____ Material supplied
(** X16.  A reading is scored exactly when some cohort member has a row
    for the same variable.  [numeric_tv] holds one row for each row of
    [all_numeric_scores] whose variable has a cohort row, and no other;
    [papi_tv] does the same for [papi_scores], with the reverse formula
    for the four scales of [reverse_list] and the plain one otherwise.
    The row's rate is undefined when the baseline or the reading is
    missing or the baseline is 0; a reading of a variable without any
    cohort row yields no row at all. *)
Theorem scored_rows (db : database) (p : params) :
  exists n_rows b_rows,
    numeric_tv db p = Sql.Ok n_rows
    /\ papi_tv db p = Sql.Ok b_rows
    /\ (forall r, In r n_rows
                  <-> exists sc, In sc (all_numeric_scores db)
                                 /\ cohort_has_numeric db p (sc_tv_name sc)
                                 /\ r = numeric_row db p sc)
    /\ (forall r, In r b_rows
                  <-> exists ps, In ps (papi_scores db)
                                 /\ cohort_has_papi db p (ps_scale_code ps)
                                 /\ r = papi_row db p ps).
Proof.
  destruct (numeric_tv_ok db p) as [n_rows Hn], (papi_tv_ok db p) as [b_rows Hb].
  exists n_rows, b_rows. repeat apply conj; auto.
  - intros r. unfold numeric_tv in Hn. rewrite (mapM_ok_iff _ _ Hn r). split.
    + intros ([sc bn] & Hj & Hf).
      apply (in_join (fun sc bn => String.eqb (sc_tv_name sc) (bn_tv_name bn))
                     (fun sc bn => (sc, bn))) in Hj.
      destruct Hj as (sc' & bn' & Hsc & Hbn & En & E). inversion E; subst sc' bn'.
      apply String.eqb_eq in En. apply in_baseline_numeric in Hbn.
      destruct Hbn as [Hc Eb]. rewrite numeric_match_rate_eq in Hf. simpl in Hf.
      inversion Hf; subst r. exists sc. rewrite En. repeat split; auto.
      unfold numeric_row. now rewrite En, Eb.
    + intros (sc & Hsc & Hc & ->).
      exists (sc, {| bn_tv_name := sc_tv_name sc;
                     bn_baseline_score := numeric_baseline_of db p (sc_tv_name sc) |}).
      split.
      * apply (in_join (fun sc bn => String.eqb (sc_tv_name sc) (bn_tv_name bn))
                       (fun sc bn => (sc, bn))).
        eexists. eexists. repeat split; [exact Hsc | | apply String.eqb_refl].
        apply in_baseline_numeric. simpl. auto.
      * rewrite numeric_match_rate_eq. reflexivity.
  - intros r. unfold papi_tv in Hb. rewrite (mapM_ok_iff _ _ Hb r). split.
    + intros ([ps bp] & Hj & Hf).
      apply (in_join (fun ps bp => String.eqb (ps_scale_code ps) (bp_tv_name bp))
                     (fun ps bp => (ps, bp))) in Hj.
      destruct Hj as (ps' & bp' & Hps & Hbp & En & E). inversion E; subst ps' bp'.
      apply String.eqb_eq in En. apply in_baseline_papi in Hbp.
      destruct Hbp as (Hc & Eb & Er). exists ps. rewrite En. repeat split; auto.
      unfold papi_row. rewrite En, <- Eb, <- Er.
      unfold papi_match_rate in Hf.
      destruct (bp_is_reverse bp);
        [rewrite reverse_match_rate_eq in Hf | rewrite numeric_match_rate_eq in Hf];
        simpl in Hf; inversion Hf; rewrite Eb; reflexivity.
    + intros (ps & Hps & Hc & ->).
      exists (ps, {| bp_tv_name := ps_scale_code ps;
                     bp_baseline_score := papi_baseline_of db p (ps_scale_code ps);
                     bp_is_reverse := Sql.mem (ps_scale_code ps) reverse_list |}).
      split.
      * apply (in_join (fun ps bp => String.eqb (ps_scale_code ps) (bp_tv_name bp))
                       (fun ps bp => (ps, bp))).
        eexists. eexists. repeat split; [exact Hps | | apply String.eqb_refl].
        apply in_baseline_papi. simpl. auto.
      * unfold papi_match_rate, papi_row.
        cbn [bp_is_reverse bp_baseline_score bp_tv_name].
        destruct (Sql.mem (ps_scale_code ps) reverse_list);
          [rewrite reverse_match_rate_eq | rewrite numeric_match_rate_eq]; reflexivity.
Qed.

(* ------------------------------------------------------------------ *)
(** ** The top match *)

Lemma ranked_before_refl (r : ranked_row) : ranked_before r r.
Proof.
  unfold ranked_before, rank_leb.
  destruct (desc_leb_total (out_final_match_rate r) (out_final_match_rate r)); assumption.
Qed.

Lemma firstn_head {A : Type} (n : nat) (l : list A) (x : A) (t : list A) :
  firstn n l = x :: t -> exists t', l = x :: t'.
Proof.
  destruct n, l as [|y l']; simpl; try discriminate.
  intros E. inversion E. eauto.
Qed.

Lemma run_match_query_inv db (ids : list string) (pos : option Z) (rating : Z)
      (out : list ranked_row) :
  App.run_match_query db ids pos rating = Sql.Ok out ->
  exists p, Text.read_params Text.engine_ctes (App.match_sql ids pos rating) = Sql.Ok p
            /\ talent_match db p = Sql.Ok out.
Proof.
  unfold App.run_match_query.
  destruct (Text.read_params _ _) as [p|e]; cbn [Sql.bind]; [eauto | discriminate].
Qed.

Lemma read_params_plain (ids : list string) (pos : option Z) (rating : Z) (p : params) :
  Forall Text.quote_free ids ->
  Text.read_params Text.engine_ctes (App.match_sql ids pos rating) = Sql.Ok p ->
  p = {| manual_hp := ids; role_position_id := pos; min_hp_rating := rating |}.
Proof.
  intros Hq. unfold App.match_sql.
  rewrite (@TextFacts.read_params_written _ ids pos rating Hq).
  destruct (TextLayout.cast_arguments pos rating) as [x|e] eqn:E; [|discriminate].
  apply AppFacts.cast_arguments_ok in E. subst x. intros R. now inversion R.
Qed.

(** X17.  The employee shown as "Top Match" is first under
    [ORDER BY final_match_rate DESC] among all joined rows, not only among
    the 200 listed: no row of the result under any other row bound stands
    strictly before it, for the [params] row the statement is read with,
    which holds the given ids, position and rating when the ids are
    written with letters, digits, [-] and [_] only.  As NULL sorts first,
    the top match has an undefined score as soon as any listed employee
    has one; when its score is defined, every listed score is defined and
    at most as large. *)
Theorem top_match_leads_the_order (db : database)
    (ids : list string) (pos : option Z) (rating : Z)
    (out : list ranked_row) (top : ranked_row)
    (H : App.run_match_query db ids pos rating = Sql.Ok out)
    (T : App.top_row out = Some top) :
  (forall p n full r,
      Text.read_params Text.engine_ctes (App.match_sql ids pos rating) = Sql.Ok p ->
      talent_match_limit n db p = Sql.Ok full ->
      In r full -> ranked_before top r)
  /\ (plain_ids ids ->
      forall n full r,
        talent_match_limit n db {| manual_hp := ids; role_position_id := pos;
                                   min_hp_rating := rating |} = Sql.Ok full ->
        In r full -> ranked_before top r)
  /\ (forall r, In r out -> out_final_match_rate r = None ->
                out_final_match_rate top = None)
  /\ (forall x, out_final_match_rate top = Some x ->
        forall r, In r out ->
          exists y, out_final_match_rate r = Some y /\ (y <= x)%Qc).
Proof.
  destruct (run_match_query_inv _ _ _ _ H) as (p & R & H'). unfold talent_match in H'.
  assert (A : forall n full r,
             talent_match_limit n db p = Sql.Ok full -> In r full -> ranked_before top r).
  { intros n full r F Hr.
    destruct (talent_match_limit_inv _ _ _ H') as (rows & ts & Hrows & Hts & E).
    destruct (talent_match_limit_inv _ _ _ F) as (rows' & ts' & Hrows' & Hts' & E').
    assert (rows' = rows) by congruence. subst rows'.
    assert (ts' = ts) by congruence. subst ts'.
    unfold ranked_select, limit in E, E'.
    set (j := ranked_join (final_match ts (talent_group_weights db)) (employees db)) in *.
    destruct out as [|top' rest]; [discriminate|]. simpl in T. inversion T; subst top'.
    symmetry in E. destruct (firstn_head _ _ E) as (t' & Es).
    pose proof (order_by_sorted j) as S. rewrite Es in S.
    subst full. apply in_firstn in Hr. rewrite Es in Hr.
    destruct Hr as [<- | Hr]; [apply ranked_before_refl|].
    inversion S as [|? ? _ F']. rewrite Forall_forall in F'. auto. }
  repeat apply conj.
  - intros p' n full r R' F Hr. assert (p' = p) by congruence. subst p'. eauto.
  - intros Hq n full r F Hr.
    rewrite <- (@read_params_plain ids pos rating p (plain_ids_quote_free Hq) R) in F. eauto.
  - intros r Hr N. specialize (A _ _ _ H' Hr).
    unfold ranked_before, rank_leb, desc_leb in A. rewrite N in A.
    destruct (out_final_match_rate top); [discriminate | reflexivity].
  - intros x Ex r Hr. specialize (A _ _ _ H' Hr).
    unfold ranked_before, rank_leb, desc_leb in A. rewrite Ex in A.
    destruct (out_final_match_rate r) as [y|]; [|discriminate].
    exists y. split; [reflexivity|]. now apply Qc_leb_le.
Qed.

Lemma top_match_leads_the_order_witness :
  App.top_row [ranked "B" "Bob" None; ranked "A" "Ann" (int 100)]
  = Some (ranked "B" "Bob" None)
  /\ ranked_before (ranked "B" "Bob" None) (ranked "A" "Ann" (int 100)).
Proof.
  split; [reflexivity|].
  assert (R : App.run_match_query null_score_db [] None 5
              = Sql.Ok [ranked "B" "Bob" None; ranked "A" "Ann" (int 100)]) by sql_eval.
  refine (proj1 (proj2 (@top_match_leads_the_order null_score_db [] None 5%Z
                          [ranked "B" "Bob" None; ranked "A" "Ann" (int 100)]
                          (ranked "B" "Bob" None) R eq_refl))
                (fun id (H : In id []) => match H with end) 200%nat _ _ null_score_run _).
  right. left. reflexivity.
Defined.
________
• _Work request_: In the entries above, find the line with "[rewrite reverse_match_rate_eq |" and the line with "is first under", then set down exactly those two and every line between them, nothing else.

• _Result of the exercise_:
          [rewrite reverse_match_rate_eq | rewrite numeric_match_rate_eq]; reflexivity.
Qed.

(* ------------------------------------------------------------------ *)
(** ** The top match *)

Lemma ranked_before_refl (r : ranked_row) : ranked_before r r.
Proof.
  unfold ranked_before, rank_leb.
  destruct (desc_leb_total (out_final_match_rate r) (out_final_match_rate r)); assumption.
Qed.

Lemma firstn_head {A : Type} (n : nat) (l : list A) (x : A) (t : list A) :
  firstn n l = x :: t -> exists t', l = x :: t'.
Proof.
  destruct n, l as [|y l']; simpl; try discriminate.
  intros E. inversion E. eauto.
Qed.

Lemma run_match_query_inv db (ids : list string) (pos : option Z) (rating : Z)
      (out : list ranked_row) :
  App.run_match_query db ids pos rating = Sql.Ok out ->
  exists p, Text.read_params Text.engine_ctes (App.match_sql ids pos rating) = Sql.Ok p
            /\ talent_match db p = Sql.Ok out.
Proof.
  unfold App.run_match_query.
  destruct (Text.read_params _ _) as [p|e]; cbn [Sql.bind]; [eauto | discriminate].
Qed.

Lemma read_params_plain (ids : list string) (pos : option Z) (rating : Z) (p : params) :
  Forall Text.quote_free ids ->
  Text.read_params Text.engine_ctes (App.match_sql ids pos rating) = Sql.Ok p ->
  p = {| manual_hp := ids; role_position_id := pos; min_hp_rating := rating |}.
Proof.
  intros Hq. unfold App.match_sql.
  rewrite (@TextFacts.read_params_written _ ids pos rating Hq).
  destruct (TextLayout.cast_arguments pos rating) as [x|e] eqn:E; [|discriminate].
  apply AppFacts.cast_arguments_ok in E. subst x. intros R. now inversion R.
Qed.

(** X17.  The employee shown as "Top Match" is first under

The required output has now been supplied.